For many enterprises, their mobile security strategy starts and ends with MDM (Mobile Device Management). Realizing the shortcomings of MDM in a BYOD environment, some organizations are dabbling with MAMs (Mobile Application Management solutions). For those of you who are not familiar, MAMs are solutions that use containerization techniques such as app-wrapping, file virtualization, etc., to isolate and protect corporate applications from personal ones. MAMs take a more BYOD-friendly approach by focusing on the data/applications versus the device. MAMs have their own set of challenges, but that’s probably a topic for another blog post.

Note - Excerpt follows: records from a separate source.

Lemma forEach_returns xs : forall this,
    (forall x, In x xs -> on x = true -> within (nm x)) ->
    unvisited service mode this < bound ->
    exists ys this',
      forEach body xs this = Some (ys, this')
      /\ grows sameName service mode this this'
      /\ (forall x, In x xs -> on x = true ->
                    Graph.resolves sameName service (nm x) = true ->
                    visited mode this' (nm x) = true)
      /\ (forall k, visited mode this' k = true ->
                    visited mode this k = true
                    \/ ((exists x, In x xs /\ on x = true
                                   /\ Graph.reach sameName service (nm x) k)
                        /\ closed sameName service mode this' k)).
Proof.
  induction xs as [|x xs IH]; intros this Hin Hlt; simpl.
  - exists [], this. split; [reflexivity|].
    split; [apply grows_refl|]. split; [intros ? []|]. auto.
  - assert (Hx : exists ys this1,
               body x this = Some (ys, this1)
               /\ grows sameName service mode this this1
               /\ (on x = true ->
                   Graph.resolves sameName service (nm x) = true ->
                   visited mode this1 (nm x) = true)
               /\ (forall k, visited mode this1 k = true ->
                             visited mode this k = true
                             \/ (on x = true
                                 /\ Graph.reach sameName service (nm x) k
                                 /\ closed sameName service mode this1 k))).
    { rewrite Hbody. destruct (on x) eqn:On.
      - destruct (Hfuel (nm x) this (Hin x (or_introl eq_refl) On) Hlt)
          as (ys & this1 & E & G & R & N).
        exists ys, this1. split; [assumption|]. split; [assumption|].
        split; [auto|].
        intros k Hk. destruct (N k Hk) as [?|[? ?]]; auto.
      - exists [], this. split; [reflexivity|].
        split; [apply grows_refl|]. split; [discriminate|]. auto. }
    destruct Hx as (ys & this1 & E1 & G1 & R1 & N1). rewrite E1.
    assert (Hlt1 : unvisited service mode this1 < bound)
      by (pose proof (unvisited_le _ _ _ _ _ G1); lia).
    destruct (IH this1 (fun y Hy => Hin y (or_intror Hy)) Hlt1)
      as (zs & this2 & E2 & G2 & R2 & N2).
    rewrite E2. exists (ys ++ zs), this2. split; [reflexivity|].
    split; [eapply grows_trans; eassumption|]. split.
    + intros y [->|Hy] On Hr; [|auto].
      destruct G2 as (_ & _ & _ & M2 & _). apply M2. auto.
    + intros k Hk. destruct (N2 k Hk) as [Hk1|[(y & Hy & On & Ry) Hc]].
      * destruct (N1 k Hk1) as [?|(On & Rx & Hc)]; [auto|].
        right. split; [exists x; simpl; auto|].
        eapply closed_grows; eassumption.
      * right. split; [exists y; simpl; auto | assumption].
Qed.
End Loop.
(** * flying_cow: the avoid-the-obstacles game of [first_game.py]

    A shallow embedding of the game script and the proofs of the
    properties its specification states.

    The script is written against PyGame.  PyGame itself is a library,
    not part of the repository; the parts of it that the script uses
    ([Rect], [Surface.get_rect], [sprite.Group], [Sprite.kill],
    [sprite.spritecollideany]) are modelled in the modules [Rect] and
    [Group] below after their documented behaviour.  Everything else
    follows [first_game.py] statement by statement. *)

From Stdlib Require Import ZArith Lia Bool List.
From stdpp Require Import base decidable option list gmap.

Local Open Scope Z_scope.

(** ** Constants *)

Definition SCREEN_WIDTH : Z := 800.
Definition SCREEN_HEIGHT : Z := 600.
Definition NEW_ENEMY_INTERVAL : Z := 250.
Definition FRAME_RATE : Z := 30.

(** ** pygame.Rect

    A rectangle is its top-left corner and its size, all integers.  The
    virtual attributes are derived from these four; assigning to one of
    them moves the rectangle and keeps its size. *)

Module Rect.

Record t : Type := mk { x : Z; y : Z; w : Z; h : Z }.

Definition left (r : t) : Z := x r.
Definition top (r : t) : Z := y r.
Definition right (r : t) : Z := x r + w r.
Definition bottom (r : t) : Z := y r + h r.
(** The centre is half the size away from the corner, the half
    rounded down. *)
Definition centerx (r : t) : Z := x r + w r / 2.
Definition centery (r : t) : Z := y r + h r / 2.

(** [r.move_ip(dx, dy)] *)
Definition move_ip (dx dy : Z) (r : t) : t :=
  mk (x r + dx) (y r + dy) (w r) (h r).
(** * rotbot: the routing-and-dialogue engine

    A shallow embedding of the parts of rotbot that its specification makes
    checkable statements about, followed by the statements themselves.

    The model, one module per source file:
    - [PyStr], [Re]   the string methods and the part of [re] the code uses
    - [Guardrails]    [rotbot/shared/guardrails.py]
    - [ThinkParser]   [rotbot/shared/think_parser.py]
    - [Telegram]      [rotbot/channels/telegram_channel.py], the splitter
    - [Provider]      [rotbot/providers/base.py] and [ollama.py]
    - [OpenAICompat]  [rotbot/providers/openai_compat.py], streaming
    - [Session]       [rotbot/core/session.py]
    - [Memory]        [rotbot/core/memory.py]
    - [Context]       [rotbot/core/context.py], the message list
    - [AgentLoop]     [rotbot/core/loop.py]
    - [Streaming]     [rotbot/core/loop.py], the loop over the chunks
    - [Config]        [rotbot/core/config.py], the merge of the user's file
    - [Shell]         [rotbot/tools/shell.py]

    The properties, one module of facts per module of the model.

    Conventions.  A Python [str] is the list of its characters, characters
    being 8-bit; the few characters outside ASCII in the literals of the
    source stand as their UTF-8 bytes, and the character classes are those
    of ASCII.  Global and object state is passed explicitly; the clock is
    an argument wherever the code reads it; a loop that is not structural
    runs on fuel, and is shown to return on the fuel it is given. *)

From Stdlib Require Import ZArith Lia Ascii DecimalString.
From stdpp Require Import base option list strings gmap.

My point here is that many organizations believe (or are led to believe) that implementing an MDM/MAM solution is the end game to mobile security and BYOD strategy. If only this were true. Don’t get me wrong, these solutions do play a significant role towards enabling security, but there is one important aspect that people are missing. Despite these measures, a device can get compromised while it’s on the enterprise network outside the span of control of these MDM/MAM solutions, leading to a security breach.
“How?” you may ask.
Think of a scenario where a user is connected to the corporate network from a MAM-enabled BYOD device. Let’s assume the user intentionally or unintentionally ends up downloading malicious software (e.g., a malware app) to the device. The security controls of the MAM solution would not extend to the malicious application. The malicious application could spread malware on the network or potentially attack other nodes on the network.
This may sound a bit exaggerated, but it’s not impossible. And just because something hasn’t happened yet doesn’t mean it won’t. Don’t you agree? If you do, then put on your thinking cap and ask, “What could be a solution for this?” And feel free to chime in with your thoughts.